→ **PROBLEM TO SOLVE**
Across the whole listing, filter for the string "Python" and copy every line that has it.
__________
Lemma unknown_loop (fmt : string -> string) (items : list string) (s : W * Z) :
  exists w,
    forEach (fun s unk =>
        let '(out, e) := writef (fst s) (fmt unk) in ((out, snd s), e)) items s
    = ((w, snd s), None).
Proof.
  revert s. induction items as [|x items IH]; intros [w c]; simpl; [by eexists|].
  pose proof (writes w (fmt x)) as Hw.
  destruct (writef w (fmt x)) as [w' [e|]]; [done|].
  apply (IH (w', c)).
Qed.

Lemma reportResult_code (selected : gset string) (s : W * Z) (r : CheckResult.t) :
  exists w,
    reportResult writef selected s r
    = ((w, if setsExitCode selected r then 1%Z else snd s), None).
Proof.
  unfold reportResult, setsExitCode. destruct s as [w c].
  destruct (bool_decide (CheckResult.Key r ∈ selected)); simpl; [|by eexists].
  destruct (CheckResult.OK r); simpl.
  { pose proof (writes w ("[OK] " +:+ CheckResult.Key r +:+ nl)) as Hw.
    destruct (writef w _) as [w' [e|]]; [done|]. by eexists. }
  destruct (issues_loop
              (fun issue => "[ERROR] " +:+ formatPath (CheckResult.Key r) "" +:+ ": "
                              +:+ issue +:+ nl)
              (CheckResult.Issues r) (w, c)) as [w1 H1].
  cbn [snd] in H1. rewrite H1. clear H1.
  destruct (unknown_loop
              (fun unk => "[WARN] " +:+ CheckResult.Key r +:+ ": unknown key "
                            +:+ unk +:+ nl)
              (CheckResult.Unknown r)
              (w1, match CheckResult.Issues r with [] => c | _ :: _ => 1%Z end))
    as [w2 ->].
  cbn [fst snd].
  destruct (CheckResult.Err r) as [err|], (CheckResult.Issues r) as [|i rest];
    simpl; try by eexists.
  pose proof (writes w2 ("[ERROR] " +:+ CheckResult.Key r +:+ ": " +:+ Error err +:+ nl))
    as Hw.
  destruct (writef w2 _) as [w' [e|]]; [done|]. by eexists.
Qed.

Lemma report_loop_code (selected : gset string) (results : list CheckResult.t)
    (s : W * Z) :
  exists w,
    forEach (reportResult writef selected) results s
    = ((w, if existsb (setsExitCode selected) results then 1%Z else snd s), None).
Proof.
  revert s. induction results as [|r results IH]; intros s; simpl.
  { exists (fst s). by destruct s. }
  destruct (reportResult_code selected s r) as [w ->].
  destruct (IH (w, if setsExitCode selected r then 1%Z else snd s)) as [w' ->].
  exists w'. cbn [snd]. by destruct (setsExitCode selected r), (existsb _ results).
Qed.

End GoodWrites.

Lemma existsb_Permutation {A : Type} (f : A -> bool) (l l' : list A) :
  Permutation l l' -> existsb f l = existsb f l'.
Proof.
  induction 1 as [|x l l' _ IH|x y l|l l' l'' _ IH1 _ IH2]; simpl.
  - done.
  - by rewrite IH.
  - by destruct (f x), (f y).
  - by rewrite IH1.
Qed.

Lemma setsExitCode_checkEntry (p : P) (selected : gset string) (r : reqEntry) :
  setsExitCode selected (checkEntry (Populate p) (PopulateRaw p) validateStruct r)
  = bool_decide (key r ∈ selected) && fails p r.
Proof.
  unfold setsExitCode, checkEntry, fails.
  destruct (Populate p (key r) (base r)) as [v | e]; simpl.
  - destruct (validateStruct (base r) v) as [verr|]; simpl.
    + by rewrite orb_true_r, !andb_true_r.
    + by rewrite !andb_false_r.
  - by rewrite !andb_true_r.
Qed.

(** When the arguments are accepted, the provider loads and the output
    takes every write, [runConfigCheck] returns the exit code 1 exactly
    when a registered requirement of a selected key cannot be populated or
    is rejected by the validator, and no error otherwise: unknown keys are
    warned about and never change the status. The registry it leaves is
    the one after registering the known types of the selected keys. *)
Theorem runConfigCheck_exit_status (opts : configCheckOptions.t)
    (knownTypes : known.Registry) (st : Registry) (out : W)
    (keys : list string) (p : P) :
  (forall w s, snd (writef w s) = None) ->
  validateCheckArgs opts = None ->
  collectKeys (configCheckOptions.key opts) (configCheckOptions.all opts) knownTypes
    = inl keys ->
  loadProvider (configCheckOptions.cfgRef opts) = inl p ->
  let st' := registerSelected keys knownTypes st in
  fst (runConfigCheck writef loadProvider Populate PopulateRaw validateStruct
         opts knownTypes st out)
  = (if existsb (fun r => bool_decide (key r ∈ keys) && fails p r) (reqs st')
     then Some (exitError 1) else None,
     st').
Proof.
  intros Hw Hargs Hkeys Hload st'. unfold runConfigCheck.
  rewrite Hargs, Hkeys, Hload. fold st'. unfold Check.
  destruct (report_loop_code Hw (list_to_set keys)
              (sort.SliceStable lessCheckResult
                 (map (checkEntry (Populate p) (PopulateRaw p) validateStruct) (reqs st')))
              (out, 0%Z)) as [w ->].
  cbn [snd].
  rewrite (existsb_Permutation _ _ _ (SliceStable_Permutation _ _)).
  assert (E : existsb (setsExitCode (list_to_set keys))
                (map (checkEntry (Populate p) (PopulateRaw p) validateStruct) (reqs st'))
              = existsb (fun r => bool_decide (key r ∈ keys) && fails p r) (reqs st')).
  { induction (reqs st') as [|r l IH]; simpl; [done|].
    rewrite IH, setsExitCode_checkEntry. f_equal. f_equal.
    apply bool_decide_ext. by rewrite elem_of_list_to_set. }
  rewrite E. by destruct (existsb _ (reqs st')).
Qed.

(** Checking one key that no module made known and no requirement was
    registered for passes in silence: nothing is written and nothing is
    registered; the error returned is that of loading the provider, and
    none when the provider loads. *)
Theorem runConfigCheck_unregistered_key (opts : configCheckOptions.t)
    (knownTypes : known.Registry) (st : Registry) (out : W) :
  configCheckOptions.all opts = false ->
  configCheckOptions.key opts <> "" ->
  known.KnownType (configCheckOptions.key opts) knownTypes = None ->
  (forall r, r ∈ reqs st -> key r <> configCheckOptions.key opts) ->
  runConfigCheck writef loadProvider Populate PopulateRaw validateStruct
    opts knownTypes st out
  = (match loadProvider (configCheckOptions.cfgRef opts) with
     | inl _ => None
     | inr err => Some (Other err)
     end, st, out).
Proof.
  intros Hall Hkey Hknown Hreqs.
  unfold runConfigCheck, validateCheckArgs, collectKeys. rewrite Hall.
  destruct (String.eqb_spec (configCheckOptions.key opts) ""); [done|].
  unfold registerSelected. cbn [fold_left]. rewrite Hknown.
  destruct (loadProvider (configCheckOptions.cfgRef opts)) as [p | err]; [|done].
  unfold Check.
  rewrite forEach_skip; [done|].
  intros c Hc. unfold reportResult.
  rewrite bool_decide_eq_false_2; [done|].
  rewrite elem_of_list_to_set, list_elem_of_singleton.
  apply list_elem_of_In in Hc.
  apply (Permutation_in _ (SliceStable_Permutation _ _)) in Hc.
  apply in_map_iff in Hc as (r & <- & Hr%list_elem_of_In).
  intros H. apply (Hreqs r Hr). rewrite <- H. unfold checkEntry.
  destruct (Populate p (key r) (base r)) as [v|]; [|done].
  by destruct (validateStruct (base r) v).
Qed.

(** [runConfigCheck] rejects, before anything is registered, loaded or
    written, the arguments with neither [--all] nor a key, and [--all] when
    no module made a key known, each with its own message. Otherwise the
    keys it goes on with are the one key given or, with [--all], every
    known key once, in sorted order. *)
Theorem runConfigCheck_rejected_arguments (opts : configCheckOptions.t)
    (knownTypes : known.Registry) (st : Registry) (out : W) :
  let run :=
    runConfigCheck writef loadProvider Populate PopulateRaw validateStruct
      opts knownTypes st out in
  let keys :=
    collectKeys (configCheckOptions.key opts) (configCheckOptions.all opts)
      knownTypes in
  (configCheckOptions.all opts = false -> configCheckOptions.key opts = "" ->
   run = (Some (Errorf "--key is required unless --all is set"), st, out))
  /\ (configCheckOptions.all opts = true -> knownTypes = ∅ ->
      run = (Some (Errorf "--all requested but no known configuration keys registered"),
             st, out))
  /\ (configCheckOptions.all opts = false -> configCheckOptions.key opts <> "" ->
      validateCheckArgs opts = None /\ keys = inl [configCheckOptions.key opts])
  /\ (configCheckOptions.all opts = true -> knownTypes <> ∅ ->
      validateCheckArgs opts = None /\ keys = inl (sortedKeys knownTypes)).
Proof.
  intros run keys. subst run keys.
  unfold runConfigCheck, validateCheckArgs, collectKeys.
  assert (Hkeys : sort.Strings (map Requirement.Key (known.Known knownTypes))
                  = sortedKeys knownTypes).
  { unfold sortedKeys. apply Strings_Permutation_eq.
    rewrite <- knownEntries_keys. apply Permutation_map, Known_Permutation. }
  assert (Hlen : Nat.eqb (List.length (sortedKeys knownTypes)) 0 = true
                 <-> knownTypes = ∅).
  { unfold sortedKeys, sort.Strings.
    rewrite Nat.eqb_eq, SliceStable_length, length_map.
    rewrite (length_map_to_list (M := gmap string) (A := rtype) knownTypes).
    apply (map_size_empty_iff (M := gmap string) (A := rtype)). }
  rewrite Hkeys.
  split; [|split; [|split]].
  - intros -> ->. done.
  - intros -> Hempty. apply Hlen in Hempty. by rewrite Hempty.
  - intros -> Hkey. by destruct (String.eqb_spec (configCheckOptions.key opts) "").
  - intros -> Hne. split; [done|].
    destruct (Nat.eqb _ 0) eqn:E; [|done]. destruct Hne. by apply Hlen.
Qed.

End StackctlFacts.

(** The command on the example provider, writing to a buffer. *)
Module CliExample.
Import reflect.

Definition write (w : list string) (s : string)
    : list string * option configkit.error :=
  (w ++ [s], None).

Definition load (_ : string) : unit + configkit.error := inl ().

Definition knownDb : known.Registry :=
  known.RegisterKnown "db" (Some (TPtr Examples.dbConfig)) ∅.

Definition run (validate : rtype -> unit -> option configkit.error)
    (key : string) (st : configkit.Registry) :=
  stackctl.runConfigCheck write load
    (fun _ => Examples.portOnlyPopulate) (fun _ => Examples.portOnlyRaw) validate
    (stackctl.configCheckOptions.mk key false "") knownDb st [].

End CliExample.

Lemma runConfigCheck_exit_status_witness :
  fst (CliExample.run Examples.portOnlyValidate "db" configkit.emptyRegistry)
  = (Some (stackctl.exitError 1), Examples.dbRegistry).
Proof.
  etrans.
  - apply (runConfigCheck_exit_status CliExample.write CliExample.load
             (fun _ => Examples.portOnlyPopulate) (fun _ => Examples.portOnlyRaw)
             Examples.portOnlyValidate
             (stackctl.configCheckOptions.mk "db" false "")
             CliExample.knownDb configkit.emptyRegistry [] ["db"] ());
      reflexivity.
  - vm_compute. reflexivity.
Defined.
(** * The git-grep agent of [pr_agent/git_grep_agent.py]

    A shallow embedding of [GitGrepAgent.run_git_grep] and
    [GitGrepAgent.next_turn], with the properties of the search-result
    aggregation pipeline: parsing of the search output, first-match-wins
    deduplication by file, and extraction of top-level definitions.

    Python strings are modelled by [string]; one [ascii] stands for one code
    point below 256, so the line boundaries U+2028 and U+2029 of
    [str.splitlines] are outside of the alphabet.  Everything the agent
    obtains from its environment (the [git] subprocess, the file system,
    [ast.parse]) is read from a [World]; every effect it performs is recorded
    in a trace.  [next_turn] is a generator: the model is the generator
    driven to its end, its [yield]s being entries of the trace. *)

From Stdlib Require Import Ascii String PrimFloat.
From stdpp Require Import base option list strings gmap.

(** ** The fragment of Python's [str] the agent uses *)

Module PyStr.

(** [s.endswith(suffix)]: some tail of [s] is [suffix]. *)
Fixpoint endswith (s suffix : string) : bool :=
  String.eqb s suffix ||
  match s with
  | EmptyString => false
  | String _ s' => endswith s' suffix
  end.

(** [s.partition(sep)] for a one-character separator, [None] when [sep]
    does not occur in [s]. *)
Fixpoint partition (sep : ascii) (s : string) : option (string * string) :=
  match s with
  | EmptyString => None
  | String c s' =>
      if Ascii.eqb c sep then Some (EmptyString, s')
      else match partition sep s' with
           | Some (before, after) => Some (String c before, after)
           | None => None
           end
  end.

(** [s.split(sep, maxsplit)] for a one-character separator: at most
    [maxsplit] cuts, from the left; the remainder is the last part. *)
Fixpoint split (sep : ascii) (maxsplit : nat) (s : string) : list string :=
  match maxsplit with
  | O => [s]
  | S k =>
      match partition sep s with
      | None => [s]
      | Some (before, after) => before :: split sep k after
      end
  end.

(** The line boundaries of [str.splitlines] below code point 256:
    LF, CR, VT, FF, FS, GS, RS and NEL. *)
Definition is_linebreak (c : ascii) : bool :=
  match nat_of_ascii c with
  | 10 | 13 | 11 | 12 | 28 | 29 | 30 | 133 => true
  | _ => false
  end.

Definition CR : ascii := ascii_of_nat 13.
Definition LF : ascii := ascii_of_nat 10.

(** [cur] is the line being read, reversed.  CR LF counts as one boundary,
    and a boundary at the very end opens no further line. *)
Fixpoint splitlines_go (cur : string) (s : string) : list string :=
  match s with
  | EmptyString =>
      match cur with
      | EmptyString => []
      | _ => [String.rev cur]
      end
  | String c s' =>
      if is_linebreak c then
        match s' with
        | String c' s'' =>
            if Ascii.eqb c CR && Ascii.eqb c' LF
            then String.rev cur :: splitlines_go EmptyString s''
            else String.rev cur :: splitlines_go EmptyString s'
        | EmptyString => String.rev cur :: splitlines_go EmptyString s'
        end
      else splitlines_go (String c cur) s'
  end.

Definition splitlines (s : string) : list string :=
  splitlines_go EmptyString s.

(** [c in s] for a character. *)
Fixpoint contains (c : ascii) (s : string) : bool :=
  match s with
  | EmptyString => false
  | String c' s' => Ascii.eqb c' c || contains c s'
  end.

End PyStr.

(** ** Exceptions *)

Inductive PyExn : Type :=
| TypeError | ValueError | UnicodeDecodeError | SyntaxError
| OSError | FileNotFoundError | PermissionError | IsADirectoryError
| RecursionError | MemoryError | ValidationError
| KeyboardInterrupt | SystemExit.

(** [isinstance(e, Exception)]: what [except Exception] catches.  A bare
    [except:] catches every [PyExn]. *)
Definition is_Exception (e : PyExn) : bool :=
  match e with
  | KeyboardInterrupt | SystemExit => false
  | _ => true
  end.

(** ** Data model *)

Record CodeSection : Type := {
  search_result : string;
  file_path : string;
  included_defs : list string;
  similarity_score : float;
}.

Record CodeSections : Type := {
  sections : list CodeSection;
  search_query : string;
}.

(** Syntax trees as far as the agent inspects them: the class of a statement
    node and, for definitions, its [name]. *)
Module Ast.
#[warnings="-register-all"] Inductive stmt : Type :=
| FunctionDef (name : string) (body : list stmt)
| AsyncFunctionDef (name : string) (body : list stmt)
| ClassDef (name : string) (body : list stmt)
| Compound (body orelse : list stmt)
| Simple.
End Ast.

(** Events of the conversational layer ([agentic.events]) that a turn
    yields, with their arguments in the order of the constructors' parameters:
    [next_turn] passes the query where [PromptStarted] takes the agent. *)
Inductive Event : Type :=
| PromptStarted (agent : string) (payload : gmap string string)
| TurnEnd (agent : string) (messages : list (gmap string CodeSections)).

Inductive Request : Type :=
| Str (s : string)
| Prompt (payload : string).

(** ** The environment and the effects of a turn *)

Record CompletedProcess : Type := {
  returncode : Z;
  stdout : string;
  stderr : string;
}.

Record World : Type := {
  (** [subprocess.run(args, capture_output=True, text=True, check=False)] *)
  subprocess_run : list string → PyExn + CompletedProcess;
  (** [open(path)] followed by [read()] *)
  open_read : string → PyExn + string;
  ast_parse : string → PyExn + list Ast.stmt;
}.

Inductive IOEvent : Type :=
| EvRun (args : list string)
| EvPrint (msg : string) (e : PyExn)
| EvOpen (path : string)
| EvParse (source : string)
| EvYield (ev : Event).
__________
→ **COMPLETED TASK**
    Python strings are modelled by [string]; one [ascii] stands for one code
(** ** The fragment of Python's [str] the agent uses *)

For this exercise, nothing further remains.